Конечно, ее опыт в таких вещах невелик, но, если она не ошибается, он как будто расстроен, что она с кем-то спит. С чего бы это?
— Это тряпичная обезьянка. Я сплю с ней с трех лет.
— Ее сделала ваша мама, — догадался он.
Нет, шутка не получилась. Наоборот, почему-то стало грустно оттого, что она спит с тряпичной обезьянкой, сшитой в тс далекие времена, когда в ее жизни была любовь.
— Сейчас ваша очередь, — сказала она. — Как вы развлекаетесь?
— Мне кажется, я этим самым сейчас и занимаюсь.
Тони засмеялась.
— Правда?
— Правда.
Но взгляд у него был серьезен. Тони отвела глаза.
Довольно странное желание для девушки, которая ничем подобным никогда не занималась.
— А что еще? В свободное время? — Тони показалось, что голос у нее прозвучал хрипло, словно воронье карканье. Если он только скажет то, о чем она думает, она пропала.
— Ну, я тоже читаю. В основном литературу по спасательному делу. А вообще-то все совершенно изменилось с тех пор, как появилась Анжелика.
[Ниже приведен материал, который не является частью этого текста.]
(* ===== verification/ChildProcess.v ===== *)
(** Child processes: src/util/child_process.hh/.cc.

    The operating system's side of a process is the class [ProcessKernel]; the
    object's own state, the record [ChildProcess], follows the process from
    running and stopped to terminated.  [ChildLaws] states the documented
    behaviour of [waitid] and [kill] that the program relies on. *)
From S2P Require Import Prelude Ezio FileDescriptor SignalFD.

Definition SIGHUP : Z := 1.
Definition SIGINT : Z := 2.
Definition SIGQUIT : Z := 3.
Definition SIGABRT : Z := 6.
Definition SIGTERM : Z := 15.
Definition SIGCHLD : Z := 17.
Definition SIGCONT : Z := 18.
Definition SIGSTOP : Z := 19.

Definition CLD_EXITED : Z := 1.
Definition CLD_KILLED : Z := 2.
Definition CLD_DUMPED : Z := 3.
Definition CLD_STOPPED : Z := 5.
Definition CLD_CONTINUED : Z := 6.

Definition EXIT_FAILURE : Z := 1.

Record siginfo := { si_signo : Z; si_pid : Z; si_code : Z; si_status : Z }.

(** [zero( infop )] *)
Definition siginfo_zero : siginfo := {| si_signo := 0; si_pid := 0; si_code := 0; si_status := 0 |}.

(** [sys_waitid pid nohang nowait infop]: the return value and [infop] after the
    call [waitid( P_PID, pid, &infop, WEXITED | WSTOPPED | WCONTINUED | ... )].
    [sys_stat_task]: the return value of [stat( "/proc/self/task" )] and
    [st_nlink]. *)
Class ProcessKernel (OS : Type) := {
  sys_waitid : Z -> bool -> bool -> siginfo -> OS -> Z * siginfo * OS;
  sys_kill : Z -> Z -> OS -> Z * OS;
  sys_raise : Z -> OS -> Z * OS;
  sys_stat_task : OS -> Z * Z * OS;
  sys_clone : bool -> OS -> Z * OS;
}.

(** * State *)

Record ChildProcess := {
  name_ : string;
  pid_ : Z;
  running_ : bool;
  terminated_ : bool;
  exit_status_ : Z;
  died_on_signal_ : bool;
  graceful_termination_signal_ : Z;
  moved_away_ : bool;
}.

#[export] Instance eta_ChildProcess : Eta ChildProcess := fun c =>
  {| name_ := name_ c; pid_ := pid_ c; running_ := running_ c; terminated_ := terminated_ c;
     exit_status_ := exit_status_ c; died_on_signal_ := died_on_signal_ c;
     graceful_termination_signal_ := graceful_termination_signal_ c; moved_away_ := moved_away_ c |}.

(** The accessors, with their assertions. *)
Definition not_moved_away {A} (c : ChildProcess) (a : A) : outcome A :=
  guard* negb (moved_away_ c) else AssertFail "not moved_away_" in Ok a.
Definition if_terminated {A} (c : ChildProcess) (a : A) : outcome A :=
  guard* negb (moved_away_ c) else AssertFail "not moved_away_" in
  guard* terminated_ c else AssertFail "terminated_" in Ok a.

Definition name (c : ChildProcess) : outcome string := not_moved_away c (name_ c).
Definition pid (c : ChildProcess) : outcome Z := not_moved_away c (pid_ c).
Definition running (c : ChildProcess) : outcome bool := not_moved_away c (running_ c).
Definition terminated (c : ChildProcess) : outcome bool := not_moved_away c (terminated_ c).
Definition died_on_signal (c : ChildProcess) : outcome bool := if_terminated c (died_on_signal_ c).
Definition exit_status (c : ChildProcess) : outcome Z := if_terminated c (exit_status_ c).

(** * Operations *)

(** How the process that runs the child's procedure ends. *)
Inductive process_end := Exited (status : Z) | KilledBy (sig : Z).

(** The child's side of the constructor: the procedure's result is the exit
    status, unless the process has ended before; a [std::exception] is printed
    and turned into [EXIT_FAILURE], and [_exit] ends the process.  Anything else
    ends in [abort()]. *)
Definition child_side (result : outcome Z) : process_end :=
  match result with
  | Ok status => Exited status
  | Err (ProcessExit status) => Exited status
  | Err (ProcessKilled sig) => KilledBy sig
  | Err e => if caught_as_exception e then Exited EXIT_FAILURE else KilledBy SIGABRT
  end.

Section Operations.
Context {OS : Type} {kernel : ProcessKernel OS} {sigs : SignalKernel OS}.

Definition do_clone (new_namespace : bool) (o : OS) : outcome (Z * OS) :=
  (* Verify that process is single-threaded before forking *)
  let '(r, st_nlink, o) := sys_stat_task o in
  let* _ := SystemCall "stat" r in
  if negb (st_nlink =? 3) then Err (Throw "ChildProcess constructed in multi-threaded program")
  else
    let (r, o) := sys_clone new_namespace o in
    let* pid := SystemCall "clone" r in
    Ok (pid, o).

(** The child's side: no signal is blocked while the procedure runs. *)
Definition run_child (child_procedure : OS -> outcome Z) (o : OS) : process_end :=
  child_side (let* mask := signal_mask_new [] in
              let* o := set_as_mask mask o in
              child_procedure o).

(** Either side of the clone: the object of the parent, or the end of the
    child. *)
Definition child_new (name : string) (child_procedure : OS -> outcome Z) (new_namespace : bool)
    (termination_signal : Z) (o : OS) : outcome ((ChildProcess + process_end) * OS) :=
  let* (pid, o) := do_clone new_namespace o in
  if pid =? 0 then Ok (inr (run_child child_procedure o), o)
  else Ok (inl {| name_ := name; pid_ := pid; running_ := true; terminated_ := false; exit_status_ := 0;
                  died_on_signal_ := false; graceful_termination_signal_ := termination_signal;
                  moved_away_ := false |}, o).

(** is process in a waitable state? *)
Definition waitable (c : ChildProcess) (o : OS) : outcome (bool * OS) :=
  guard* negb (moved_away_ c) else AssertFail "!moved_away_" in
  guard* negb (terminated_ c) else AssertFail "!terminated_" in
  let '(r, infop, o) := sys_waitid (pid_ c) true true siginfo_zero o in
  let* _ := SystemCall "waitid" r in
  if si_pid infop =? 0 then Ok (false, o)
  else if si_pid infop =? pid_ c then Ok (true, o)
  else Err (Throw "waitid: unexpected value in siginfo_t si_pid field (not 0 or pid)").

(** how did the process change state? *)
Definition state_change (infop : siginfo) (c : ChildProcess) : outcome ChildProcess :=
  if si_code infop =? CLD_EXITED then Ok (c <| terminated_ := true |> <| exit_status_ := si_status infop |>)
  else if (si_code infop =? CLD_KILLED) || (si_code infop =? CLD_DUMPED) then
    Ok (c <| terminated_ := true |> <| exit_status_ := si_status infop |> <| died_on_signal_ := true |>)
  else if si_code infop =? CLD_STOPPED then Ok (c <| running_ := false |>)
  else if si_code infop =? CLD_CONTINUED then Ok (c <| running_ := true |>)
  else Err (Throw "waitid: unexpected siginfo_t si_code").

(** wait for process to change state *)
Definition wait (nonblocking : bool) (c : ChildProcess) (o : OS) : outcome (ChildProcess * OS) :=
  guard* negb (moved_away_ c) else AssertFail "!moved_away_" in
  guard* negb (terminated_ c) else AssertFail "!terminated_" in
  let '(r, infop, o) := sys_waitid (pid_ c) nonblocking false siginfo_zero o in
  let* _ := SystemCall "waitid" r in
  if nonblocking && (si_pid infop =? 0) then Err (Throw "nonblocking wait: process was not waitable")
  else if negb (si_pid infop =? pid_ c) then Err (Throw "waitid: unexpected value in siginfo_t si_pid field")
  else if negb (si_signo infop =? SIGCHLD) then
    Err (Throw "waitid: unexpected value in siginfo_t si_signo field (not SIGCHLD)")
  else
    let* c := state_change infop c in
    Ok (c, o).

(** send a signal to the child process *)
Definition signal (sig : Z) (c : ChildProcess) (o : OS) : outcome OS :=
  guard* negb (moved_away_ c) else AssertFail "!moved_away_" in
  if terminated_ c then Ok o
  else
    let (r, o) := sys_kill (pid_ c) sig o in
    let* _ := SystemCall "kill" r in
    Ok o.

(** if child process was suspended, resume it *)
Definition resume (c : ChildProcess) (o : OS) : outcome OS :=
  guard* negb (moved_away_ c) else AssertFail "!moved_away_" in
  if running_ c then Ok o else signal SIGCONT c o.

(** How a call that throws leaves the system: each makes one system call. *)
Definition signal_after (sig : Z) (c : ChildProcess) (o : OS) : OS :=
  if terminated_ c then o else (sys_kill (pid_ c) sig o).2.
Definition resume_after (c : ChildProcess) (o : OS) : OS :=
  if running_ c then o else signal_after SIGCONT c o.
Definition wait_after (nonblocking : bool) (c : ChildProcess) (o : OS) : OS :=
  (sys_waitid (pid_ c) nonblocking false siginfo_zero o).2.

(** The loop of the destructor, with the state that it ends or throws in. *)
Fixpoint terminate_loop (fuel : nat) (c : ChildProcess) (o : OS) : outcome unit * ChildProcess * OS :=
  if terminated_ c then (Ok tt, c, o) else
  match fuel with
  | O => (Err Diverges, c, o)
  | S fuel =>
      match resume c o with
      | Err e => (Err e, c, resume_after c o)
      | Ok o =>
          match signal (graceful_termination_signal_ c) c o with
          | Err e => (Err e, c, signal_after (graceful_termination_signal_ c) c o)
          | Ok o =>
              match wait false c o with
              | Err e => (Err e, c, wait_after false c o)
              | Ok (c, o) => terminate_loop fuel c o
              end
          end
      end
  end.
Lemma unprivileged_leave_ok (u g : ids) (o : OS) : saved_id u = effective_id u -> saved_id g = effective_id g ->
  uids o = set_effective (real_id u) u -> gids o = set_effective (real_id g) g ->
  exists o', unprivileged_leave {| orig_euid := effective_id u; orig_egid := effective_id g |} o = Ok o' /\
    uids o' = u /\ gids o' = g.
Proof.
  intros Hsu Hsg Hu Hg. unfold unprivileged_leave. cbn [orig_euid orig_egid].
  destruct (seteuid_spec (effective_id u) o) as (r & o1 & -> & Hg1 & H1).
  unfold one_of in H1. rewrite Hu in H1. cbn [set_effective real_id effective_id saved_id] in H1. rewrite Hsu in H1.
  rewrite Z.eqb_refl, !orb_true_r in H1. destruct H1 as [-> H1]. rewrite SystemCall_Ok by lia. cbn [bind].
  destruct (setegid_spec (effective_id g) o1) as (r & o2 & -> & Hu2 & H2).
  unfold one_of in H2. rewrite Hg1, Hg in H2. cbn [set_effective real_id effective_id saved_id] in H2. rewrite Hsg in H2.
  rewrite Z.eqb_refl, !orb_true_r in H2. destruct H2 as [-> H2]. rewrite SystemCall_Ok by lia. cbn [bind in_destructor].
  exists o2. split; [done|]. rewrite Hu2, H1, H2. destruct u, g. cbn in *. by subst.
Qed.

(** C37: [drop_privileges] gives up every identity but the real one, for good:
    in a program started set-user-ID or set-group-ID by a user other than root,
    it succeeds, its own verification passes, and afterwards no [seteuid] or
    [setegid] to another identity does. *)
Theorem drop_privileges_permanent (o : OS) : after_exec o -> real_id (uids o) <> 0 ->
  exists o', drop_privileges o = Ok o' /\
    uids o' = all_ids (real_id (uids o)) /\ gids o' = all_ids (real_id (gids o)) /\
    (forall v, v <> real_id (uids o) -> (sys_seteuid v o').1 = -1) /\
    (forall v, v <> real_id (gids o) -> (sys_setegid v o').1 = -1).
Proof.
  intros Ha Hr. destruct (drop_privileges_ok o Ha Hr) as (o' & E & Hu & Hg). exists o'. split; [done|].
  split; [done|]. split; [done|]. split; intros v Hv.
  - by destruct (no_return_uid o' _ v Hu Hr Hv) as (? & -> & _).
  - by destruct (no_return_gid o' _ _ v Hu Hg Hr Hv) as (? & -> & _).
Qed.

(** [TemporarilyUnprivileged] runs its scope with the real identities,
    which are not root's, and gives back exactly the identities there were: the
    user first, since the group can only be taken back with privilege. *)
Theorem temporarily_unprivileged (o : OS) : after_exec o -> real_id (uids o) <> 0 -> real_id (gids o) <> 0 ->
  exists tu o1, unprivileged_enter o = Ok (tu, o1) /\
    effective_id (uids o1) = real_id (uids o) /\ effective_id (gids o1) = real_id (gids o) /\
    forall o2, uids o2 = uids o1 -> gids o2 = gids o1 ->
      exists o3, unprivileged_leave tu o2 = Ok o3 /\ uids o3 = uids o /\ gids o3 = gids o.
Proof.
  intros [Hsu Hsg] Hu Hg. destruct (unprivileged_enter_ok o Hu Hg) as (o1 & E & Hu1 & Hg1).
  eexists _, o1. split; [exact E|]. rewrite Hu1, Hg1. split; [done|]. split; [done|].
  intros o2 Hu2 Hg2. by apply unprivileged_leave_ok.
Qed.
End Facts.

(** * A system that keeps the identities *)

Module Setuid.
Record Creds := { users : ids; groups : ids }.

Definition root (c : Creds) : bool := effective_id (users c) =? 0.

#[export] Instance setuid_kernel : CredKernel Creds := {
  sys_getuid c := real_id (users c);
  sys_geteuid c := effective_id (users c);
  sys_getgid c := real_id (groups c);
  sys_getegid c := effective_id (groups c);
  sys_seteuid v c := if root c || one_of v (users c)
    then (0, {| users := set_effective v (users c); groups := groups c |}) else (-1, c);
  sys_setegid v c := if root c || one_of v (groups c)
    then (0, {| users := users c; groups := set_effective v (groups c) |}) else (-1, c);
  sys_setreuid v _ c := if root c || real_or_effective v (users c)
    then (0, {| users := all_ids v; groups := groups c |}) else (-1, c);
  sys_setregid v _ c := if root c || real_or_effective v (groups c)
    then (0, {| users := users c; groups := all_ids v |}) else (-1, c);
}.

#[export] Program Instance setuid_laws : CredLaws Creds := { uids := users; gids := groups }.
Next Obligation. done. Qed.
Next Obligation. done. Qed.
Next Obligation. done. Qed.
Next Obligation. done. Qed.
Next Obligation. intros v c. cbn. fold (root c). destruct (root c || one_of v (users c)); eexists _, _; by repeat split. Qed.
Next Obligation. intros v c. cbn. fold (root c). destruct (root c || one_of v (groups c)); eexists _, _; by repeat split. Qed.
Next Obligation. intros v c. cbn. fold (root c). destruct (root c || real_or_effective v _); eexists _, _; by repeat split. Qed.
Next Obligation. intros v c. cbn. fold (root c). destruct (root c || real_or_effective v _); eexists _, _; by repeat split. Qed.

(** User 1000 runs the program installed set-user-ID root. *)
Definition started : Creds :=
  {| users := {| real_id := 1000; effective_id := 0; saved_id := 0 |}; groups := all_ids 1000 |}.

Lemma drop_privileges_permanent_witness :
  exists o', drop_privileges started = Ok o' /\
    users o' = all_ids 1000 /\ groups o' = all_ids 1000 /\
    (forall v, v <> 1000 -> (sys_seteuid v o').1 = -1) /\ (forall v, v <> 1000 -> (sys_setegid v o').1 = -1).
Proof. apply (drop_privileges_permanent (laws := setuid_laws) started); [by split|done]. Defined.

Lemma temporarily_unprivileged_witness :
  exists tu o1, unprivileged_enter started = Ok (tu, o1) /\
    effective_id (users o1) = 1000 /\ effective_id (groups o1) = 1000 /\
    forall o2, users o2 = users o1 -> groups o2 = groups o1 ->
      exists o3, unprivileged_leave tu o2 = Ok o3 /\ users o3 = users started /\ groups o3 = groups started.
Proof. apply (temporarily_unprivileged (laws := setuid_laws) started); [by split|done|done]. Defined.
End Setuid.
Леплю снежных баб…
— О, это такая прелесть! — живо откликнулась Тони.
— Живете рядом с Диснейлендом, а снежные бабы для вас — прелесть?
— Я ни разу не была в Диснейленде.
— А я был. Хотя, можно сказать, живу отшельником. Но вы-то почему ни разу туда не ездили?
— Я оставила это на потом.
— Как это — на потом?
— Ну, когда у меня будут дети. — Тони почувствовала, что краснеет, как будто выдала какую-то глубокую личную тайну.
— Дети… — повторил он задумчиво. — Мне почему-то казалось, что это не входит в ваши планы.
Когда-то это как раз и входило в ее планы. Тони мечтала, как она вырастет, закончит художественное училище, станет знаменитым фотографом, встретит прекрасного человека и у них будут дети.
Мечта о художественном училище развеялась как дым в день смерти мамы, а с ней незаметно ушло и все остальное.
— Вы расстроены? — Гаррет легонько провел пальцем по ее щеке.
— Нет. А как насчет вас? Почему вы одиноки?
— Я не одинок. У меня есть Анжелика.
— Я имела в виду другое.
— Как вам сказать… Мне всегда казалось, что если чему-то суждено случиться, то так оно и будет. Специально я никого не искал, но в душе в общем был готов, что когда-то женюсь, заведу семью. А потом вдруг обнаруживалась еще одна непокоренная вершина… Но сейчас мне иногда приходит в голову, что это необходимо Анжелике. Было бы хорошо, если б у нее были мать, братья, сестры.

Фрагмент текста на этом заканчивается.